Posted by Scott Ismari on December 18, 2005, 8:22 am, in reply to "muscle failure" --Previous Message-- How long have you been lifting now? Dont expect your last sets to be as strong as your starting working set. This will improve with time. Rest time between sets can make a factor but if your priority is to burn fat over building muscle at this stage, shorter rest periods can actually aid your progress by keeping your heart rate at a higher pace thrughout your workout. Another thing to rememeber is the actual size of the muscle groups you are having trouble with. The upper body on most women is significantly smaller in mass than their lower body (and to an equally trained male of your same age), so the strength and endurance that you are expecting naturually wont be there. This too will improve in time if you consitently increase your amounts from week to week. Dont get stuck in the rut of lifting the same weights because the strength you are looking for wont happen. Once you reach a certain number of reps, up the amount your next workout. Desire, Dedication, Discipline Scott Ismari
66.116.16.9
: I have been working out for a number of years, sometimes more
: faithfully than other times.
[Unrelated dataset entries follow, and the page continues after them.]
(** * Event ingestion service: the event model and its HTTP handler

    A shallow embedding of [pkg/model/event.go] (the [Event] envelope and
    [Event.Validate]) and of the request handler ([handlePostEvent],
    [handleHealth], [httpError], [Register]), followed by the properties
    the specification states about them.

    The Go standard library is not part of the repository.  The pieces the
    handler relies on are modelled after their documented behaviour, each
    in a module named after its package: [utf8], [unicode], [strings],
    [time], [log], [http], and for encoding/json [json] (the scanner),
    [jsonstr] (string values and names), [jsonfields] (struct fields) and
    [decoder] (the stream decoder). *)

From Stdlib Require Import ZArith NArith Ascii String List Lia Bool.
From stdpp Require Import base gmap strings list.

Local Open Scope N_scope.

(** ** Go strings

    A Go [string] is a sequence of bytes; we use [string] (a sequence of
    8-bit [ascii] values).  Library routines that index and slice work on
    the underlying byte list. *)

Definition bytes := list ascii.
Definition byteval (c : ascii) : N := N_of_ascii c.
Definition to_bytes (s : string) : bytes := list_ascii_of_string s.
Definition of_bytes (b : bytes) : string := string_of_list_ascii b.

(** The double quote character, for texts that contain it. *)
Definition dquote : string := String "034"%char EmptyString.

(** ** Package unicode/utf8 *)

Module utf8.

Definition RuneError : N := 0xFFFD.
Definition RuneSelf : N := 0x80.
Definition UTFMax : nat := 4.

(** What the tables [first] and [acceptRanges] say about a leading byte:
    ASCII, invalid, or the start of a sequence of [size] bytes whose
    second byte lies in [lo, hi]. *)
Inductive lead : Type :=
| LeadASCII
| LeadInvalid
| LeadMulti (size : nat) (lo hi : N).

Definition first (b : N) : lead :=
  if b <? 0x80 then LeadASCII
  else if b <? 0xC2 then LeadInvalid
  else if b <? 0xE0 then LeadMulti 2 0x80 0xBF
  else if b =? 0xE0 then LeadMulti 3 0xA0 0xBF
  else if b <? 0xED then LeadMulti 3 0x80 0xBF
  else if b =? 0xED then LeadMulti 3 0x80 0x9F
  else if b <? 0xF0 then LeadMulti 3 0x80 0xBF
  else if b =? 0xF0 then LeadMulti 4 0x90 0xBF
  else if b <? 0xF4 then LeadMulti 4 0x80 0xBF
  else if b =? 0xF4 then LeadMulti 4 0x80 0x8F
  else LeadInvalid.

Definition outside (lo hi x : N) : bool := (x <? lo) || (hi <? x).

(** [utf8.DecodeRuneInString]: the first rune of [s] and its width in
    bytes; [(RuneError, 0)] on the empty string and [(RuneError, 1)] on
    an ill-formed sequence. *)
Definition DecodeRuneInString (s : bytes) : N * nat :=
  match s with
  | [] => (RuneError, 0%nat)
  | c0 :: t0 =>
    let s0 := byteval c0 in
    match first s0 with
    | LeadASCII => (s0, 1%nat)
    | LeadInvalid => (RuneError, 1%nat)
    | LeadMulti sz lo hi =>
      if (length s <? sz)%nat then (RuneError, 1%nat) else
      match t0 with
      | [] => (RuneError, 1%nat)
      | c1 :: t1 =>
        let s1 := byteval c1 in
        if outside lo hi s1 then (RuneError, 1%nat)
        else if (sz <=? 2)%nat then
          (N.lor (N.shiftl (N.land s0 0x1F) 6) (N.land s1 0x3F), 2%nat)
        else
        match t1 with
        | [] => (RuneError, 1%nat)
        | c2 :: t2 =>
          let s2 := byteval c2 in
          if outside 0x80 0xBF s2 then (RuneError, 1%nat)
          else if (sz <=? 3)%nat then
            (N.lor (N.shiftl (N.land s0 0x0F) 12)
               (N.lor (N.shiftl (N.land s1 0x3F) 6) (N.land s2 0x3F)), 3%nat)
          else
          match t2 with
          | [] => (RuneError, 1%nat)
          | c3 :: _ =>
            let s3 := byteval c3 in
            if outside 0x80 0xBF s3 then (RuneError, 1%nat)
            else
              (N.lor (N.shiftl (N.land s0 0x07) 18)
                 (N.lor (N.shiftl (N.land s1 0x3F) 12)
                    (N.lor (N.shiftl (N.land s2 0x3F) 6) (N.land s3 0x3F))),
               4%nat)
          end
        end
      end
    end
  end.

(** [utf8.RuneStart]: the byte is not a continuation byte. *)
Definition RuneStart (b : N) : bool := negb (N.land b 0xC0 =? 0x80).

Definition byteAt (s : bytes) (i : Z) : N :=
  byteval (default "000"%char (s !! Z.to_nat i)).

(** The backing-up loop of [DecodeLastRuneInString]:
    [for start--; start >= lim; start-- { if RuneStart(s[start]) { break } }],
    entered after the first decrement. *)
Fixpoint backUp (fuel : nat) (s : bytes) (start lim : Z) : Z :=
  match fuel with
  | O => start
  | S fuel' =>
    if (start <? lim)%Z then start
    else if RuneStart (byteAt s start) then start
    else backUp fuel' s (start - 1)%Z lim
  end.

(** [utf8.DecodeLastRuneInString]: the last rune of [s] and its width. *)
Definition DecodeLastRuneInString (s : bytes) : N * nat :=
  let end_ := Z.of_nat (length s) in
  if (end_ =? 0)%Z then (RuneError, 0%nat) else
  let r := byteAt s (end_ - 1) in
  if r <? RuneSelf then (r, 1%nat) else
  let lim := Z.max 0 (end_ - Z.of_nat UTFMax) in
  let start := Z.max 0 (backUp UTFMax s (end_ - 2) lim) in
  let '(r', size) := DecodeRuneInString (drop (Z.to_nat start) s) in
  if (start + Z.of_nat size =? end_)%Z then (r', size) else (RuneError, 1%nat).

(** [utf8.EncodeRune] (appended to nothing): the UTF-8 encoding of a
    rune, [RuneError] for surrogates and out-of-range values. *)
Definition enc (n : N) : ascii := ascii_of_N n.

Definition EncodeRune (r : N) : bytes :=
  let r := if (0x10FFFF <? r) || ((0xD800 <=? r) && (r <=? 0xDFFF))
           then RuneError else r in
  if r <=? 0x7F then [enc r]
  else if r <=? 0x7FF then
    [enc (N.lor 0xC0 (N.shiftr r 6)); enc (N.lor 0x80 (N.land r 0x3F))]
  else if r <=? 0xFFFF then
    [enc (N.lor 0xE0 (N.shiftr r 12));
     enc (N.lor 0x80 (N.land (N.shiftr r 6) 0x3F));
     enc (N.lor 0x80 (N.land r 0x3F))]
  else
    [enc (N.lor 0xF0 (N.shiftr r 18));
     enc (N.lor 0x80 (N.land (N.shiftr r 12) 0x3F));
     enc (N.lor 0x80 (N.land (N.shiftr r 6) 0x3F));
     enc (N.lor 0x80 (N.land r 0x3F))].

End utf8.

(** ** Package unicode *)

Module unicode.

(** [unicode.IsSpace]: the Latin-1 spaces, then the [White_Space]
    property outside Latin-1. *)
Definition IsSpace (r : N) : bool :=
  if r <=? 0xFF then
    ((0x09 <=? r) && (r <=? 0x0D)) || (r =? 0x20) || (r =? 0x85) || (r =? 0xA0)
  else
    (r =? 0x1680) || ((0x2000 <=? r) && (r <=? 0x200A))
    || (r =? 0x2028) || (r =? 0x2029) || (r =? 0x202F)
    || (r =? 0x205F) || (r =? 0x3000).

End unicode.

(** ** Package strings *)

Module strings.

(** [indexFunc(s, f, truth)]: the byte index of the first rune [r] of
    [s] with [f(r) == truth]; [None] stands for -1.  The loop is Go's
    [for i, r := range s], which decodes like [DecodeRuneInString]. *)
Fixpoint indexFunc_from (fuel : nat) (s : bytes) (f : N -> bool)
    (truth : bool) (i : nat) : option nat :=
  match fuel with
  | O => None
  | S fuel' =>
    if (length s <=? i)%nat then None else
    let '(r, size) := utf8.DecodeRuneInString (drop i s) in
    if Bool.eqb (f r) truth then Some i
    else indexFunc_from fuel' s f truth (i + size)
  end.

Definition indexFunc (s : bytes) (f : N -> bool) (truth : bool) : option nat :=
  indexFunc_from (length s) s f truth 0.

(** [lastIndexFunc(s, f, truth)]: the same, scanning backwards from the
    end with [DecodeLastRuneInString]. *)
Fixpoint lastIndexFunc_from (fuel : nat) (s : bytes) (f : N -> bool)
    (truth : bool) (i : nat) : option nat :=
  match fuel with
  | O => None
  | S fuel' =>
    if (i =? 0)%nat then None else
    let '(r, size) := utf8.DecodeLastRuneInString (take i s) in
    let i' := (i - size)%nat in
    if Bool.eqb (f r) truth then Some i'
    else lastIndexFunc_from fuel' s f truth i'
  end.

Definition lastIndexFunc (s : bytes) (f : N -> bool) (truth : bool) : option nat :=
  lastIndexFunc_from (length s) s f truth (length s).

Definition TrimLeftFunc (s : bytes) (f : N -> bool) : bytes :=
  match indexFunc s f false with
  | None => []
  | Some i => drop i s
  end.

Definition TrimRightFunc (s : bytes) (f : N -> bool) : bytes :=
  match lastIndexFunc s f false with
  | Some i =>
    if utf8.RuneSelf <=? utf8.byteAt s (Z.of_nat i) then
      let '(_, wid) := utf8.DecodeRuneInString (drop i s) in
      take (i + wid) s
    else take (i + 1) s
  | None => take 0 s
  end.

Definition TrimFunc (s : bytes) (f : N -> bool) : bytes :=
  TrimRightFunc (TrimLeftFunc s f) f.

(** [strings.TrimSpace]: [s] without its leading and trailing white
    space, as defined by Unicode.  Go first runs a loop over ASCII bytes
    and falls back to [TrimFunc(s, unicode.IsSpace)], which returns the
    same slice; the model is that fall-back. *)
Definition TrimSpace (s : string) : string :=
  of_bytes (TrimFunc (to_bytes s) unicode.IsSpace).

End strings.

(** ** Go errors

    The [error] values this program can produce, with the text their
    [Error()] method returns.  [None : option error] is the nil error. *)

Inductive error : Type :=
| errors_New (text : string)
| io_EOF
| io_ErrUnexpectedEOF
| http_MaxBytesError (limit : N)
| json_SyntaxError (c : ascii) (context : string)
| json_UnmarshalTypeError (value : string) (target : string)
| json_UnknownField (key : string).

Definition hexDigit (n : N) : ascii :=
  if n <? 10 then ascii_of_N (48 + n) else ascii_of_N (87 + n).

(** [quoteChar] of encoding/json for a printable ASCII byte; any other
    byte is shown in the [\x] form. *)
Definition quoteChar (c : ascii) : string :=
  let n := byteval c in
  if n =? 39 then "'\''"
  else if n =? 92 then "'\\'"
  else if (32 <=? n) && (n <? 127) then "'" +:+ String c "'"
  else "'\x" +:+ String (hexDigit (n / 16)) (String (hexDigit (n mod 16)) "'").

(** [%q] for a key of printable characters: the key between double
    quotes, with backslash and double quote escaped. *)
Fixpoint escapeQuoted (s : string) : string :=
  match s with
  | EmptyString => EmptyString
  | String c s' =>
    if (byteval c =? 34) || (byteval c =? 92)
    then String "\"%char (String c (escapeQuoted s'))
    else String c (escapeQuoted s')
  end.

Definition Error (e : error) : string :=
  match e with
  | errors_New text => text
  | io_EOF => "EOF"
  | io_ErrUnexpectedEOF => "unexpected EOF"
  | http_MaxBytesError _ => "http: request body too large"
  | json_SyntaxError c context =>
    "invalid character " +:+ quoteChar c +:+ " " +:+ context
  | json_UnmarshalTypeError value target =>
    "json: cannot unmarshal " +:+ value +:+ " into Go " +:+ target
  | json_UnknownField key =>
    "json: unknown field " +:+ dquote +:+ escapeQuoted key +:+ dquote
  end.

(** ** Package encoding/json: the scanner

    [json.Decoder.Decode] first reads one complete JSON value from the
    stream, checking its syntax byte by byte, and only then stores it into
    the target.  The reader below accepts the same texts as the scanner of
    encoding/json and returns the value read together with the input that
    follows it. *)

Module json.

#[local] Set Warnings "-register-all".

(** A JSON value as read.  String contents and object keys are kept as
    written (between their quotes, escapes included); numbers keep their
    literal. *)
Inductive Value : Type :=
| Null
| Bool (b : bool)
| Number (lit : string)
| Str (raw : string)
| Array (elems : list Value)
| Object (members : list (string * Value)).

Inductive scanned (A : Type) : Type :=
| Scanned (a : A) (rest : string)
| NeedMore
| Invalid (c : ascii) (context : string)
| OutOfFuel.
Arguments Scanned {A} a rest.
Arguments NeedMore {A}.
Arguments Invalid {A} c context.
Arguments OutOfFuel {A}.

Definition smap {A B} (f : A -> B) (r : scanned A) : scanned B :=
  match r with
  | Scanned a rest => Scanned (f a) rest
  | NeedMore => NeedMore
  | Invalid c context => Invalid c context
  | OutOfFuel => OutOfFuel
  end.

Definition isByte (c : ascii) (d : string) : bool :=
  match d with
  | String d0 EmptyString => Ascii.eqb c d0
  | _ => false
  end.

Definition isSpace (c : ascii) : bool :=
  isByte c " " || (byteval c =? 9) || (byteval c =? 13) || (byteval c =? 10).

Definition isDigit (c : ascii) : bool :=
  (48 <=? byteval c) && (byteval c <=? 57).

Definition isDigit19 (c : ascii) : bool :=
  (49 <=? byteval c) && (byteval c <=? 57).

Definition isHex (c : ascii) : bool :=
  isDigit c
  || ((97 <=? byteval c) && (byteval c <=? 102))
  || ((65 <=? byteval c) && (byteval c <=? 70)).

Fixpoint skipSpace (s : string) : string :=
  match s with
  | String c rest => if isSpace c then skipSpace rest else s
  | EmptyString => EmptyString
  end.

(** The string states of the scanner: [stateInString],
    [stateInStringEsc], [stateInStringEscU] and its successors. *)
Inductive strState : Type :=
| InString
| InStringEsc
| InStringEscU (remaining : nat).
I have run into a situation for
: which I need some advice.
:
: Currently, I am doing a three day split as follows: Monday upper
: body (chest, upper back, biceps, triceps), Tuesday interval
: cardio, Wednesday abs and core (erector spinae), Thursday
: interval cardio, Friday lower body (quads, hams, calves) and
: shoulders, Weekend moderate cardio; 4 exercises each workout,
: although sometimes I will add a set from a second exercise for
: one or two muscle groups. I am doing 2 warmup sets and 2-4
: intensity sets. For example the dumbbell bicep curl... 12 reps
: at 8 lbs, 12 reps at 10 lbs, then up to 6 reps at 12.5 lbs for
: 2-4 sets. I can do 5 reps at 12.5 the first time, wait a
: minute, but then only do 3-4 reps for the second set. I then
: wait 2 minutes, thinking I still might be able to match the 5
: reps, but it turns out I can only do 3. My arm just quits; it
: doesn't hurt, but stops in the middle of a rep and I can't lift
: any higher without assisting that arm. This also happens with
: the triceps, shoulders, pecs. (I separated the shoulders from
: upper body work because they get worn out if worked on the same
: day.)
:
: Is this normal? Note, I am a 63 year old female and my goals
: are to develop some muscle and strength and lose body fat. I
: have decided that maybe genetically, I cannot produce ATP
: quickly or in sufficient quantity. Or maybe it's just age, but
: I seem to progress very slowly.
:
:
I agree with Thomas, this is normal. You also have to look at your diet as well. Are you eating like you should or is your diet typical of an uninformed person trying to lose weight? If you are not eating properly, your recovery wont be like it should. Age also plays a huge role in recovery time. We just dont recover as fast as we did in our twenties and thirties.